Collected data
(** ** The other services *)
Definition start_avahi (o : Oracle) (st : St) : St :=
  if negb (d_navahi (disk (wld st))) then st
  else if host_nfs_mode (sup st) then st
  else if live_opt st (pids (sup st) AvahiD) then st
  else
    let st := match pids (sup st) AvahiD with
              | Some _ => set_pid AvahiD None st | None => st end in
    if o_spawn o AvahiD then
      let '(p, st) := spawn AvahiD st in set_avahi_managed true (set_pid AvahiD (Some p) st)
    else st.
Definition stop_avahi (o : Oracle) (st : St) : St :=
  match pids (sup st) AvahiD with
  | None => set_avahi_managed false st
  | Some p =>
      let st := if live st p then
                  let st := term o p st in
                  if live st p then kill9 o p st else st
                else st in
      set_avahi_managed false (set_pid AvahiD None st)
  end.
Definition start_watcher (o : Oracle) (st : St) : bool * St :=
  if o_spawn o Watcher then
    let '(p, st) := spawn Watcher st in (true, set_pid Watcher (Some p) st)
  else (false, st).
Definition start_webui (o : Oracle) (st : St) : bool * St :=
  let st := match pids (sup st) Webui with Some p => term o p st | None => st end in
  if o_spawn o Webui then
    let '(p, st) := spawn Webui st in (true, set_pid Webui (Some p) st)
  else (false, st).
Definition reload_webui (o : Oracle) (st : St) : St :=
  match pids (sup st) Webui with
  | Some p =>
      if live st p then
        let st := emit (EHup p) st in
        let st := if o_hup_kills o then reap p st else st in
        if negb (live st p) then snd (start_webui o (set_pid Webui None st)) else st
      else snd (start_webui o (set_pid Webui None st))
  | None => snd (start_webui o (set_pid Webui None st))
  end.
Definition restart_by_name (o : Oracle) (s : Svc) (st : St) : St :=
  let st := match pids (sup st) s with Some p => term o p st | None => st end in
  let st := pkill o s st in
  if o_spawn o s then let '(p, st) := spawn s st in set_pid s (Some p) st else st.
Definition restart_sssd_and_wait (o : Oracle) : St -> St := restart_by_name o Sssd.
Definition restart_idhelper_and_wait_bulk (o : Oracle) : St -> St := restart_by_name o Idhelper.
(** [rpcbind] is not tracked; [pgrep_running("dbus-daemon")] guards the spawn. *)
Definition svc_running (s : Svc) (st : St) : bool :=
  existsb (fun ps => bool_decide (snd ps = s)) (map_to_list (procs (wld st))).
Definition ensure_ganesha_prereqs (o : Oracle) (st : St) : St :=
  if svc_running Dbus st then st
  else if o_spawn o Dbus then let '(p, st) := spawn Dbus st in set_pid Dbus (Some p) st
  else st.
Definition reload_avahi_services (st : St) : St :=
  match pids (sup st) AvahiD with
  | Some p => if live st p then emit (EHup p) st else st
  | None => st
  end.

- _THE TASK_
Take the line above containing "else snd (start_webui", the line containing "let st := pkill o s st in", and all lines in between, and copy them exactly without anything else.

- _REPLY TO THE TASK_
      else snd (start_webui o (set_pid Webui None st))
  | None => snd (start_webui o (set_pid Webui None st))
  end.
Definition restart_by_name (o : Oracle) (s : Svc) (st : St) : St :=
  let st := match pids (sup st) s with Some p => term o p st | None => st end in
  let st := pkill o s st in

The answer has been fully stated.